(** Assignments to one field. *)
Definition set_next_var x (e : InferenceEngine) : InferenceEngine :=
  mkEngine
    x (substitutions e) (trait_impls e) (var_bounds e) (next_cap_var e) (cap_substitutions e)
    (cap_resolve_cache e) (cap_cycle_cache e) (slot_cap_vars e) (global_slot_cap_vars e) (effect_scope e)
    (store_effects e) (frozen_cap_vars e) (lambda_param_cap_vars e) (contravariant e)
    (input_storage_cap_vars e) (deferred_input_stores e) (lambda_input_cap_vars e) (lambda_input_stores e)
    (deny_obligations e) (instantiations e) (owner_poly e) (dispatch_owners e) (cap_epoch e).
Definition set_substitutions x (e : InferenceEngine) : InferenceEngine :=
  mkEngine
    (next_var e) x (trait_impls e) (var_bounds e) (next_cap_var e) (cap_substitutions e)
    (cap_resolve_cache e) (cap_cycle_cache e) (slot_cap_vars e) (global_slot_cap_vars e) (effect_scope e)
    (store_effects e) (frozen_cap_vars e) (lambda_param_cap_vars e) (contravariant e)
    (input_storage_cap_vars e) (deferred_input_stores e) (lambda_input_cap_vars e) (lambda_input_stores e)
    (deny_obligations e) (instantiations e) (owner_poly e) (dispatch_owners e) (cap_epoch e).
Definition set_trait_impls x (e : InferenceEngine) : InferenceEngine :=
  mkEngine
    (next_var e) (substitutions e) x (var_bounds e) (next_cap_var e) (cap_substitutions e)
    (cap_resolve_cache e) (cap_cycle_cache e) (slot_cap_vars e) (global_slot_cap_vars e) (effect_scope e)
    (store_effects e) (frozen_cap_vars e) (lambda_param_cap_vars e) (contravariant e)
    (input_storage_cap_vars e) (deferred_input_stores e) (lambda_input_cap_vars e) (lambda_input_stores e)
    (deny_obligations e) (instantiations e) (owner_poly e) (dispatch_owners e) (cap_epoch e).
Definition set_var_bounds x (e : InferenceEngine) : InferenceEngine :=
  mkEngine
    (next_var e) (substitutions e) (trait_impls e) x (next_cap_var e) (cap_substitutions e)
    (cap_resolve_cache e) (cap_cycle_cache e) (slot_cap_vars e) (global_slot_cap_vars e) (effect_scope e)
    (store_effects e) (frozen_cap_vars e) (lambda_param_cap_vars e) (contravariant e)
    (input_storage_cap_vars e) (deferred_input_stores e) (lambda_input_cap_vars e) (lambda_input_stores e)
    (deny_obligations e) (instantiations e) (owner_poly e) (dispatch_owners e) (cap_epoch e).
Definition set_next_cap_var x (e : InferenceEngine) : InferenceEngine :=
  mkEngine
    (next_var e) (substitutions e) (trait_impls e) (var_bounds e) x (cap_substitutions e)
    (cap_resolve_cache e) (cap_cycle_cache e) (slot_cap_vars e) (global_slot_cap_vars e) (effect_scope e)
    (store_effects e) (frozen_cap_vars e) (lambda_param_cap_vars e) (contravariant e)
    (input_storage_cap_vars e) (deferred_input_stores e) (lambda_input_cap_vars e) (lambda_input_stores e)
    (deny_obligations e) (instantiations e) (owner_poly e) (dispatch_owners e) (cap_epoch e).
Definition set_cap_substitutions x (e : InferenceEngine) : InferenceEngine :=
  mkEngine
    (next_var e) (substitutions e) (trait_impls e) (var_bounds e) (next_cap_var e) x (cap_resolve_cache e)
    (cap_cycle_cache e) (slot_cap_vars e) (global_slot_cap_vars e) (effect_scope e) (store_effects e)
    (frozen_cap_vars e) (lambda_param_cap_vars e) (contravariant e) (input_storage_cap_vars e)
    (deferred_input_stores e) (lambda_input_cap_vars e) (lambda_input_stores e) (deny_obligations e)
    (instantiations e) (owner_poly e) (dispatch_owners e) (cap_epoch e).
Definition set_cap_resolve_cache x (e : InferenceEngine) : InferenceEngine :=
  mkEngine
    (next_var e) (substitutions e) (trait_impls e) (var_bounds e) (next_cap_var e) (cap_substitutions e) x
    (cap_cycle_cache e) (slot_cap_vars e) (global_slot_cap_vars e) (effect_scope e) (store_effects e)
    (frozen_cap_vars e) (lambda_param_cap_vars e) (contravariant e) (input_storage_cap_vars e)
    (deferred_input_stores e) (lambda_input_cap_vars e) (lambda_input_stores e) (deny_obligations e)
    (instantiations e) (owner_poly e) (dispatch_owners e) (cap_epoch e).
Definition set_cap_cycle_cache x (e : InferenceEngine) : InferenceEngine :=
  mkEngine
    (next_var e) (substitutions e) (trait_impls e) (var_bounds e) (next_cap_var e) (cap_substitutions e)
    (cap_resolve_cache e) x (slot_cap_vars e) (global_slot_cap_vars e) (effect_scope e) (store_effects e)
    (frozen_cap_vars e) (lambda_param_cap_vars e) (contravariant e) (input_storage_cap_vars e)
    (deferred_input_stores e) (lambda_input_cap_vars e) (lambda_input_stores e) (deny_obligations e)
    (instantiations e) (owner_poly e) (dispatch_owners e) (cap_epoch e).
Definition set_slot_cap_vars x (e : InferenceEngine) : InferenceEngine :=
  mkEngine
    (next_var e) (substitutions e) (trait_impls e) (var_bounds e) (next_cap_var e) (cap_substitutions e)
    (cap_resolve_cache e) (cap_cycle_cache e) x (global_slot_cap_vars e) (effect_scope e) (store_effects e)
    (frozen_cap_vars e) (lambda_param_cap_vars e) (contravariant e) (input_storage_cap_vars e)
    (deferred_input_stores e) (lambda_input_cap_vars e) (lambda_input_stores e) (deny_obligations e)
    (instantiations e) (owner_poly e) (dispatch_owners e) (cap_epoch e).
Definition set_global_slot_cap_vars x (e : InferenceEngine) : InferenceEngine :=
  mkEngine
    (next_var e) (substitutions e) (trait_impls e) (var_bounds e) (next_cap_var e) (cap_substitutions e)
    (cap_resolve_cache e) (cap_cycle_cache e) (slot_cap_vars e) x (effect_scope e) (store_effects e)
    (frozen_cap_vars e) (lambda_param_cap_vars e) (contravariant e) (input_storage_cap_vars e)
    (deferred_input_stores e) (lambda_input_cap_vars e) (lambda_input_stores e) (deny_obligations e)
    (instantiations e) (owner_poly e) (dispatch_owners e) (cap_epoch e).
Definition set_effect_scope x (e : InferenceEngine) : InferenceEngine :=
  mkEngine
    (next_var e) (substitutions e) (trait_impls e) (var_bounds e) (next_cap_var e) (cap_substitutions e)
    (cap_resolve_cache e) (cap_cycle_cache e) (slot_cap_vars e) (global_slot_cap_vars e) x (store_effects e)
    (frozen_cap_vars e) (lambda_param_cap_vars e) (contravariant e) (input_storage_cap_vars e)
    (deferred_input_stores e) (lambda_input_cap_vars e) (lambda_input_stores e) (deny_obligations e)
    (instantiations e) (owner_poly e) (dispatch_owners e) (cap_epoch e).
Definition set_store_effects x (e : InferenceEngine) : InferenceEngine :=
  mkEngine
    (next_var e) (substitutions e) (trait_impls e) (var_bounds e) (next_cap_var e) (cap_substitutions e)
    (cap_resolve_cache e) (cap_cycle_cache e) (slot_cap_vars e) (global_slot_cap_vars e) (effect_scope e) x
    (frozen_cap_vars e) (lambda_param_cap_vars e) (contravariant e) (input_storage_cap_vars e)
    (deferred_input_stores e) (lambda_input_cap_vars e) (lambda_input_stores e) (deny_obligations e)
    (instantiations e) (owner_poly e) (dispatch_owners e) (cap_epoch e).
Definition set_frozen_cap_vars x (e : InferenceEngine) : InferenceEngine :=
  mkEngine
    (next_var e) (substitutions e) (trait_impls e) (var_bounds e) (next_cap_var e) (cap_substitutions e)
    (cap_resolve_cache e) (cap_cycle_cache e) (slot_cap_vars e) (global_slot_cap_vars e) (effect_scope e)
    (store_effects e) x (lambda_param_cap_vars e) (contravariant e) (input_storage_cap_vars e)
    (deferred_input_stores e) (lambda_input_cap_vars e) (lambda_input_stores e) (deny_obligations e)
    (instantiations e) (owner_poly e) (dispatch_owners e) (cap_epoch e).
Definition set_lambda_param_cap_vars x (e : InferenceEngine) : InferenceEngine :=
  mkEngine
    (next_var e) (substitutions e) (trait_impls e) (var_bounds e) (next_cap_var e) (cap_substitutions e)
    (cap_resolve_cache e) (cap_cycle_cache e) (slot_cap_vars e) (global_slot_cap_vars e) (effect_scope e)
    (store_effects e) (frozen_cap_vars e) x (contravariant e) (input_storage_cap_vars e)
    (deferred_input_stores e) (lambda_input_cap_vars e) (lambda_input_stores e) (deny_obligations e)
    (instantiations e) (owner_poly e) (dispatch_owners e) (cap_epoch e).
Definition set_contravariant x (e : InferenceEngine) : InferenceEngine :=
  mkEngine
    (next_var e) (substitutions e) (trait_impls e) (var_bounds e) (next_cap_var e) (cap_substitutions e)
    (cap_resolve_cache e) (cap_cycle_cache e) (slot_cap_vars e) (global_slot_cap_vars e) (effect_scope e)
    (store_effects e) (frozen_cap_vars e) (lambda_param_cap_vars e) x (input_storage_cap_vars e)
    (deferred_input_stores e) (lambda_input_cap_vars e) (lambda_input_stores e) (deny_obligations e)
    (instantiations e) (owner_poly e) (dispatch_owners e) (cap_epoch e).
Definition set_input_storage_cap_vars x (e : InferenceEngine) : InferenceEngine :=
  mkEngine
    (next_var e) (substitutions e) (trait_impls e) (var_bounds e) (next_cap_var e) (cap_substitutions e)
    (cap_resolve_cache e) (cap_cycle_cache e) (slot_cap_vars e) (global_slot_cap_vars e) (effect_scope e)
    (store_effects e) (frozen_cap_vars e) (lambda_param_cap_vars e) (contravariant e) x
    (deferred_input_stores e) (lambda_input_cap_vars e) (lambda_input_stores e) (deny_obligations e)
    (instantiations e) (owner_poly e) (dispatch_owners e) (cap_epoch e).
Definition set_deferred_input_stores x (e : InferenceEngine) : InferenceEngine :=
  mkEngine
    (next_var e) (substitutions e) (trait_impls e) (var_bounds e) (next_cap_var e) (cap_substitutions e)
    (cap_resolve_cache e) (cap_cycle_cache e) (slot_cap_vars e) (global_slot_cap_vars e) (effect_scope e)
    (store_effects e) (frozen_cap_vars e) (lambda_param_cap_vars e) (contravariant e)
    (input_storage_cap_vars e) x (lambda_input_cap_vars e) (lambda_input_stores e) (deny_obligations e)
    (instantiations e) (owner_poly e) (dispatch_owners e) (cap_epoch e).
Definition set_lambda_input_cap_vars x (e : InferenceEngine) : InferenceEngine :=
  mkEngine
    (next_var e) (substitutions e) (trait_impls e) (var_bounds e) (next_cap_var e) (cap_substitutions e)
    (cap_resolve_cache e) (cap_cycle_cache e) (slot_cap_vars e) (global_slot_cap_vars e) (effect_scope e)
    (store_effects e) (frozen_cap_vars e) (lambda_param_cap_vars e) (contravariant e)
    (input_storage_cap_vars e) (deferred_input_stores e) x (lambda_input_stores e) (deny_obligations e)
    (instantiations e) (owner_poly e) (dispatch_owners e) (cap_epoch e).
Definition set_lambda_input_stores x (e : InferenceEngine) : InferenceEngine :=
  mkEngine
    (next_var e) (substitutions e) (trait_impls e) (var_bounds e) (next_cap_var e) (cap_substitutions e)
    (cap_resolve_cache e) (cap_cycle_cache e) (slot_cap_vars e) (global_slot_cap_vars e) (effect_scope e)
    (store_effects e) (frozen_cap_vars e) (lambda_param_cap_vars e) (contravariant e)
    (input_storage_cap_vars e) (deferred_input_stores e) (lambda_input_cap_vars e) x (deny_obligations e)
    (instantiations e) (owner_poly e) (dispatch_owners e) (cap_epoch e).
Definition set_deny_obligations x (e : InferenceEngine) : InferenceEngine :=
  mkEngine
    (next_var e) (substitutions e) (trait_impls e) (var_bounds e) (next_cap_var e) (cap_substitutions e)
    (cap_resolve_cache e) (cap_cycle_cache e) (slot_cap_vars e) (global_slot_cap_vars e) (effect_scope e)
    (store_effects e) (frozen_cap_vars e) (lambda_param_cap_vars e) (contravariant e)
    (input_storage_cap_vars e) (deferred_input_stores e) (lambda_input_cap_vars e) (lambda_input_stores e) x
    (instantiations e) (owner_poly e) (dispatch_owners e) (cap_epoch e).
Definition set_instantiations x (e : InferenceEngine) : InferenceEngine :=
  mkEngine
    (next_var e) (substitutions e) (trait_impls e) (var_bounds e) (next_cap_var e) (cap_substitutions e)
    (cap_resolve_cache e) (cap_cycle_cache e) (slot_cap_vars e) (global_slot_cap_vars e) (effect_scope e)
    (store_effects e) (frozen_cap_vars e) (lambda_param_cap_vars e) (contravariant e)
    (input_storage_cap_vars e) (deferred_input_stores e) (lambda_input_cap_vars e) (lambda_input_stores e)
    (deny_obligations e) x (owner_poly e) (dispatch_owners e) (cap_epoch e).
Definition set_owner_poly x (e : InferenceEngine) : InferenceEngine :=
  mkEngine
    (next_var e) (substitutions e) (trait_impls e) (var_bounds e) (next_cap_var e) (cap_substitutions e)
    (cap_resolve_cache e) (cap_cycle_cache e) (slot_cap_vars e) (global_slot_cap_vars e) (effect_scope e)
    (store_effects e) (frozen_cap_vars e) (lambda_param_cap_vars e) (contravariant e)
    (input_storage_cap_vars e) (deferred_input_stores e) (lambda_input_cap_vars e) (lambda_input_stores e)
    (deny_obligations e) (instantiations e) x (dispatch_owners e) (cap_epoch e).
Definition set_dispatch_owners x (e : InferenceEngine) : InferenceEngine :=
  mkEngine
    (next_var e) (substitutions e) (trait_impls e) (var_bounds e) (next_cap_var e) (cap_substitutions e)
    (cap_resolve_cache e) (cap_cycle_cache e) (slot_cap_vars e) (global_slot_cap_vars e) (effect_scope e)
    (store_effects e) (frozen_cap_vars e) (lambda_param_cap_vars e) (contravariant e)
    (input_storage_cap_vars e) (deferred_input_stores e) (lambda_input_cap_vars e) (lambda_input_stores e)
    (deny_obligations e) (instantiations e) (owner_poly e) x (cap_epoch e).
Definition set_cap_epoch x (e : InferenceEngine) : InferenceEngine :=
  mkEngine
    (next_var e) (substitutions e) (trait_impls e) (var_bounds e) (next_cap_var e) (cap_substitutions e)
    (cap_resolve_cache e) (cap_cycle_cache e) (slot_cap_vars e) (global_slot_cap_vars e) (effect_scope e)
    (store_effects e) (frozen_cap_vars e) (lambda_param_cap_vars e) (contravariant e)
    (input_storage_cap_vars e) (deferred_input_stores e) (lambda_input_cap_vars e) (lambda_input_stores e)
    (deny_obligations e) (instantiations e) (owner_poly e) (dispatch_owners e) x.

REQUIREMENT:
Print exactly the lines of the listing above starting at the line containing "Definition set_trait_impls x" and ending at the line containing "(next_var e) (substitutions e) x", both included.

ANSWER SPACE:
Definition set_trait_impls x (e : InferenceEngine) : InferenceEngine :=
  mkEngine
    (next_var e) (substitutions e) x (var_bounds e) (next_cap_var e) (cap_substitutions e)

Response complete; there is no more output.